_What needs to be done_
Looking at the data that follows, count the lines containing the word "PStr" and write down only that count.

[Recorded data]
——

(** C2: whatever the HTTP layer does and whatever the input is, both tools
    return a string and raise nothing.  When a call they make raises an
    exception [e], or a response they read raises [e] while its body is
    decoded, the returned string is the tool's fixed prefix followed by
    [str(e)]. *)
Theorem tools_never_raise http cfg search_term drug_name :
  (exists out, result (pubmed http cfg search_term) = Ok out)
  /\ (exists out, result (fda http cfg drug_name) = Ok out)
  /\ (forall r e,
         In r (calls (pubmed http cfg search_term)) ->
         http r = Raise e ->
         result (pubmed http cfg search_term)
         = Ok ("Error fetching PubMed articles: " ++ str e))
  /\ (forall r e,
         In r (calls (fda http cfg drug_name)) ->
         http r = Raise e ->
         result (fda http cfg drug_name)
         = Ok ("Error fetching drug information: " ++ str e))
  /\ (forall r resp e,
         In r (calls (pubmed http cfg search_term)) ->
         http r = Ok resp -> status_code resp = 200 -> json resp = Raise e ->
         result (pubmed http cfg search_term)
         = Ok ("Error fetching PubMed articles: " ++ str e))
  /\ (forall r resp e,
         In r (calls (fda http cfg drug_name)) ->
         http r = Ok resp -> status_code resp = 200 -> json resp = Raise e ->
         result (fda http cfg drug_name)
         = Ok ("Error fetching drug information: " ++ str e)).
Proof.
  split; [apply pubmed_total|]. split; [apply fda_total|].
  split; [intros r e; apply pubmed_call_raises|].
  split.
  { intros r e Hin Hr. rewrite fda_calls in Hin. destruct Hin as [<-|[]].
    now apply fda_call_raises. }
  split; [intros r resp e; apply pubmed_json_raises|].
  intros r resp e Hin Hr Hs Hj. rewrite fda_calls in Hin.
  destruct Hin as [<-|[]]. now apply (fda_json_raises _ _ _ resp).
Qed.

(** *** Reading well-shaped bodies *)

Lemma py_get_field k v x default :
  field k v = Some x -> py_get v (PStr k) default = Ok x.
Proof. destruct v; cbn; try discriminate. now intros ->. Qed.

Lemma py_get_missing k d default :
  lookup k d = None -> py_get (PDict d) (PStr k) default = Ok default.
Proof. cbn. now intros ->. Qed.

(** C5: when the search call succeeds and the identifier list of its body
    is the empty list, [fetch_pubmed_articles] returns exactly the fixed
    string, as a value, and the search call is the only call made. *)
Theorem empty_idlist_no_articles http cfg search_term resp data esr :
  http (search_request cfg search_term) = Ok resp ->
  status_code resp = 200 ->
  json resp = Ok data ->
  field "esearchresult" data = Some esr ->
  field "idlist" esr = Some (PList []) ->
  run (pubmed http cfg search_term)
  = (Ok "No articles found for this search term.",
     [search_request cfg search_term]).
Proof.
  intros Hr Hs Hj He Hi. unfold_tools. rewrite Hr, Hs, Hj. cbn.
  rewrite (py_get_field _ _ _ _ He), (py_get_field _ _ _ _ Hi).
  reflexivity.
Qed.

(** *** Adverse-event bodies *)

Lemma fda_ok_body http cfg drug_name resp data :
  http (fda_request drug_name) = Ok resp ->
  status_code resp = 200 ->
  json resp = Ok data ->
  result (fda http cfg drug_name)
  = match
      (nonempty <- has_results data ;;
       if nonempty : bool then
         results <- subscript_str data "results" ;;
         first <- subscript_0 results ;;
         patient <- py_get first (PStr "patient") (PDict []) ;;
         side_effects <- py_get patient (PStr "reaction") (PList []) ;;
         if truthy side_effects then
           reactions <- py_iter side_effects ;;
           descriptions <- mapR reaction_description reactions ;;
           str_join ", " (PList descriptions)
         else Ok "No side effects listed for this drug."
       else Ok "No information available for this drug.")
    with
    | Ok out => Ok out
    | Raise e => Ok ("Error fetching drug information: " ++ str e)
    end.
Proof.
  intros Hr Hs Hj. unfold_tools. rewrite Hr, Hs, Hj. cbn [Z.eqb Pos.eqb].
  unfold bindR. repeat case_split; reflexivity.
Qed.

(** C6: on a successful adverse-event response whose body has no [results]
    member or an empty results list, [fetch_drug_side_effects] returns
    exactly ["No information available for this drug."]; when the first
    result has no reaction list it returns the fixed string
    ["No side effects listed for this drug."]. *)
Theorem no_information_strings http cfg drug_name resp data :
  http (fda_request drug_name) = Ok resp ->
  status_code resp = 200 ->
  json resp = Ok data ->
  (no_results data ->
   result (fda http cfg drug_name)
   = Ok "No information available for this drug.")
  /\ (forall first rest,
         field "results" data = Some (PList (first :: rest)) ->
         no_reaction_list first ->
         result (fda http cfg drug_name)
         = Ok "No side effects listed for this drug.").
Proof.
  intros Hr Hs Hj. rewrite (fda_ok_body _ _ _ _ _ Hr Hs Hj). split.
  - intros (d & -> & [H|H]); cbn; now rewrite H.
  - intros first rest Hres (f & -> & Hf).
    destruct data as [| | | | | |d]; try discriminate. cbn in Hres.
    cbn. rewrite Hres. cbn.
    destruct Hf as [H|(p & H & [H'|H'])]; rewrite H; cbn;
      try rewrite H'; reflexivity.
Qed.

Lemma all_str_strings (l : list string) : all_str (map PStr l) = Ok l.
Proof. induction l as [|x l IH]; cbn; [reflexivity | now rewrite IH]. Qed.

Lemma str_join_strings sep (l : list string) :
  str_join sep (PList (map PStr l)) = Ok (String.concat sep l).
Proof. unfold str_join. cbn. now rewrite all_str_strings. Qed.

Lemma reaction_descriptions (reactions : list (list (string * pyval))) :
  Forall reaction_entry_ok reactions ->
  mapR reaction_description (map PDict reactions)
  = Ok (map PStr (map description reactions)).
Proof.
  induction 1 as [|r l Hr _ IH]; cbn; [reflexivity|].
  rewrite IH. unfold description.
  destruct Hr as [H|[s H]]; rewrite H; reflexivity.
Qed.

(** C7: on a successful adverse-event response whose first result has a
    non-empty reaction list, [fetch_drug_side_effects] returns the
    descriptions of the entries joined with [", "]: one description per
    entry and in the order of the list, with ["No description"] in the place
    of an entry that has no description member. *)
Theorem reactions_are_joined http cfg drug_name resp data first rest
    patient reactions :
  http (fda_request drug_name) = Ok resp ->
  status_code resp = 200 ->
  json resp = Ok data ->
  field "results" data = Some (PList (first :: rest)) ->
  field "patient" first = Some patient ->
  field "reaction" patient = Some (PList (map PDict reactions)) ->
  reactions <> [] ->
  Forall reaction_entry_ok reactions ->
  result (fda http cfg drug_name)
  = Ok (String.concat ", " (map description reactions))
  /\ List.length (map description reactions) = List.length reactions
  /\ (forall r, In r reactions ->
                lookup "reactionmeddrapt" r = None ->
                description r = "No description").
Proof.
  intros Hr Hs Hj Hres Hp Hre Hne Hok.
  split; [|split; [apply length_map|]].
  - rewrite (fda_ok_body _ _ _ _ _ Hr Hs Hj).
    destruct data as [| | | | | |d]; try discriminate. cbn in Hres.
    cbn. rewrite Hres. cbn.
    rewrite (py_get_field _ _ _ _ Hp). cbn.
    rewrite (py_get_field _ _ _ _ Hre). cbn.
    destruct reactions as [|r0 l]; [contradiction|].
    cbn [map truthy py_iter bindR].
    change (PDict r0 :: map PDict l) with (map PDict (r0 :: l)).
    rewrite (reaction_descriptions _ Hok). cbn [bindR].
    now rewrite all_str_strings.
  - intros r _ H. unfold description. now rewrite H.
Qed.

——

_Solution for this exercise_
7